Hundreds of activists protest the Trump administration’s approach to illegal border crossings and separation of children from immigrant parents, in the Hart Senate Office Building on Capitol Hill in Washington on June 28.
Hundreds of activists protest the Trump administration’s approach to illegal border crossings and separation of children from immigrant parents, in the Hart Senate Office Building on Capitol Hill in Washington on June 28.

Capitol Police arrested nearly 600 people Thursday after hundreds of loudly chanting women demonstrated inside a Senate office building against US President Donald Trump’s treatment of migrant families. Among them were a Washington state congresswoman, the lawmaker said on Twitter.

The protests came as demonstrations occurred around the country over the Trump administration’s policy of separating immigrant families. They offered a glimpse of what might happen on Saturday when rallies are planned coast to coast, AP reported.

Amid unrelenting daily images of distraught immigrant children separated from parents and herded into fenced enclosures, women sat on the floor of the Senate Hart Office building’s 90-foot-high atrium.
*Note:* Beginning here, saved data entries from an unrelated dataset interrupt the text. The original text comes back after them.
(** C8.  In [push] a rejection by the pipeline and an empty output end
    alike for the file: a non-null error, no write, a minified length
    of 0.  The rest of the batch is not affected: the run holds an
    outcome for every wanted script whatever the pipeline does, and the
    outcomes for a file are the same under any pipeline that does the
    same on the text of that file. *)
Theorem push_failure_is_local h d userFilter scripts :
  (forall src o,
      In o (outcomesOf (push h d userFilter scripts) src) ->
      (exists reason, processScript h (srcText d src) = Rejected reason)
      \/ processScript h (srcText d src) = Resolved EmptyString ->
      error (info o) <> None /\ writes o = [] /\ minLength (info o) = 0)
  /\ map source (outcomes (push h d userFilter scripts))
     = wantedSources d userFilter scripts
  /\ (forall pipeline src,
         pipeline (srcText d src) = processScript h (srcText d src) ->
         outcomesOf (push (withPipeline h pipeline) d userFilter scripts) src
         = outcomesOf (push h d userFilter scripts) src).
Proof.
  split; [| split].
  - intros src o Hin Hf. apply (push_outcome_failed h d userFilter scripts src o Hin).
    now apply transformFails_cases.
  - apply push_sources.
  - intros pipeline src H. now apply push_outcomesOf_pipeline.
Qed.

Lemma push_failure_is_local_witness :
  (forall o, In o (outcomesOf (push sampleHost sampleDisk [] []) ["bad.js"]) ->
     error (info o) <> None /\ writes o = [] /\ minLength (info o) = 0)
  /\ (forall o, In o (outcomesOf (push sampleHost sampleDisk [] []) ["empty.js"]) ->
        error (info o) <> None /\ writes o = [] /\ minLength (info o) = 0)
  /\ outcomesOf (push (withPipeline sampleHost Resolved) sampleDisk [] []) ["foo.ts"]
     = outcomesOf (push sampleHost sampleDisk [] []) ["foo.ts"].
Proof.
  destruct (push_failure_is_local sampleHost sampleDisk [] []) as (Hf & _ & Hp).
  split; [| split].
  - intros o Ho. apply (Hf ["bad.js"] o Ho). left. exists "SyntaxError". reflexivity.
  - intros o Ho. apply (Hf ["empty.js"] o Ho). right. reflexivity.
  - apply (Hp Resolved ["foo.ts"]). reflexivity.
Defined.

(** C9.  A user who holds a private override for [n] (and passes the
    user filter, [n] passing the script filter) is listed in [skips]
    under [n] whatever the pipeline does with the override; if every
    override of the user for [n] fails to transform or transforms to
    nothing, no callback of the run, private or global, writes the
    deployment path of [n] for that user. *)
Theorem push_failed_override_still_skips h d userFilter scripts dir n :
  In dir (srcRoot d) ->
  isDirectory dir = true ->
  wanted userFilter (name dir) = true ->
  wanted scripts n = true ->
  (exists e, In e (srcSub d (name dir)) /\ isScript e = true /\ logicalName e = n) ->
  (forall e, In e (srcSub d (name dir)) -> isScript e = true ->
             logicalName e = n ->
             transformFails h (srcText d [name dir; name e]) = true) ->
  (forall pipeline,
      In (name dir)
        (skipOf (finalSkips (withPipeline h pipeline) d userFilter scripts) n))
  /\ forall o, In o (outcomes (push h d userFilter scripts)) ->
               ~ writtenTo o n (name dir).
Proof.
  intros Hdir Hk Hu Hn Hex Hfail.
  assert (Hov : In (name dir) (ownersAmong d userFilter scripts n (srcRoot d))).
  { apply (owners_overrides d userFilter scripts n (name dir) Hu Hn).
    apply overrides_true. split; [now exists dir | exact Hex]. }
  split.
  - intros pipeline. now rewrite finalSkips_owners.
  - intros o Hin Hw. unfold writtenTo in Hw.
    apply in_map_iff in Hw as (w & Htarget & Hw).
    apply push_outcome_cases in Hin
      as [(dir' & e & _ & _ & He & Hs & ->) | (e & _ & _ & ->)].
    + apply pushPrivate_writes in Hw as [Ht Hok].
      rewrite Ht in Htarget. apply scriptPath_inj in Htarget as [Hd Hl].
      rewrite Hd in He, Hok.
      apply andb_true_iff in Hs as [Hs _].
      rewrite (Hfail e He Hs Hl) in Hok. discriminate.
    + apply pushGlobal_writes in Hw as (u & _ & Hskip & Ht).
      rewrite Ht in Htarget. apply scriptPath_inj in Htarget as [Hd Hl].
      rewrite Hd, Hl in Hskip. apply Hskip. now rewrite finalSkips_owners.
Qed.

Lemma push_failed_override_still_skips_witness :
  In "carol" (skipOf (finalSkips sampleHost sampleDisk [] []) "foo")
  /\ forall o, In o (outcomes (push sampleHost sampleDisk [] [])) ->
               ~ writtenTo o "foo" "carol".
Proof.
  destruct (push_failed_override_still_skips sampleHost sampleDisk [] []
              (aFolder "carol") "foo") as [Hs Hw].
  - in_list.
  - reflexivity.
  - reflexivity.
  - reflexivity.
  - exists (aFile "foo.js"). split; [in_list |].
    split; reflexivity.
  - intros e [<- | []] _ _. reflexivity.
  - split; [apply (Hs (processScript sampleHost)) | exact Hw].
Defined.

(** ** [hackmudLength] *)

Lemma hackmudLength_countNonBlank (script : string) :
  hackmudLength script = countNonBlank script.
Proof.
  unfold hackmudLength, countNonBlank.
  induction script as [|c s IH]; [reflexivity |].
  cbn [stripBlanks list_ascii_of_string List.filter]. unfold isBlank at 1.
  destruct (Ascii.eqb c SP || Ascii.eqb c LF || Ascii.eqb c CR);
    cbn [negb String.length length]; now rewrite IH.
Qed.

Lemma countBlank_countNonBlank (script : string) :
  countNonBlank script + countBlank script = String.length script.
Proof.
  unfold countNonBlank, countBlank.
  induction script as [|c s IH]; [reflexivity |].
  cbn [list_ascii_of_string List.filter String.length].
  destruct (isBlank c); cbn [negb length]; lia.
Qed.

(** ** One event of [watch] *)

Lemma fold_left_snoc {A : Type} (l acc : list A) :
  fold_left (fun targets x => targets ++ [x]) l acc = acc ++ l.
Proof.
  revert acc. induction l as [|x l IH]; intros acc; cbn [fold_left].
  - now rewrite app_nil_r.
  - rewrite IH. now rewrite <- app_assoc.
Qed.

(** A processed change of a private script whose transformation gives a
    non-empty text: [info.users] is the owner followed by the whole of
    [users]; the single write goes to the owner. *)
Lemma changePrivate_ok h d scripts now users path n parts user minCode :
  wanted users user = true -> wanted scripts n = true ->
  processScript h (srcText d parts) = Resolved minCode ->
  minCode <> EmptyString ->
  changePrivate h d scripts now users path n parts user
  = (users,
     Some {| source := parts;
             info := {| file := path; users := user :: users;
                        minLength := hackmudLength minCode; error := None |};
             writes := [writeFilePersist h
                          (now + latency h (ReadFile SrcDir parts)
                           + latency h (ProcessScript (srcText d parts)))
                          (scriptPath user n) minCode] |}).
Proof.
  intros Hu Hn Hp Hne. unfold changePrivate. rewrite Hu, Hn. cbn [andb].
  rewrite (transform_resolved _ _ _ Hp).
  apply isEmpty_false in Hne. rewrite Hne, fold_left_snoc. reflexivity.
Qed.

Lemma changePrivate_some h d scripts now users path n parts user users' o minCode :
  changePrivate h d scripts now users path n parts user = (users', Some o) ->
  processScript h (srcText d (source o)) = Resolved minCode ->
  minCode <> EmptyString ->
  minLength (info o) = hackmudLength minCode
  /\ forall w, In w (writes o) -> data w = minCode.
Proof.
  unfold changePrivate, transform.
  destruct (wanted users user && wanted scripts n); [| discriminate].
  destruct (processScript h (srcText d parts)) as [text | reason] eqn:E.
  - destruct (isEmpty text) eqn:Ee; intros [= <- <-]; cbn [source info writes];
      rewrite E; intros [= ->] Hne.
    + apply isEmpty_true in Ee. contradiction.
    + split; [reflexivity |]. intros w [<- | []]. reflexivity.
  - intros [= <- <-]. cbn [source]. rewrite E. discriminate.
Qed.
Seated around Alexander Calder’s black metallic “Mountain and Clouds” sculpture, they shouted slogans and cheered for a handful of fist-pumping lawmakers—all Democrats—who waded into the crowd.

“What do we want? Free families!” and “This is what democracy looks like” were among their cries.

Many wore foil blankets similar to those given to migrants housed at US detention facilities.

The sit-in of protesting women was organized by two liberal groups, Women’s March and the Center for Popular Democracy Action. The action lasted more than two hours.

In a written statement, the Capitol Police said around 575 people were charged with “unlawfully” demonstrating inside the office building. The police said those arrested were being released after they were processed.

Winnie Wong, political adviser for the Women’s March, said the crowd’s fervor will translate into “the energy we will need to see to at the ballot box in November,” when congressional control will be at stake.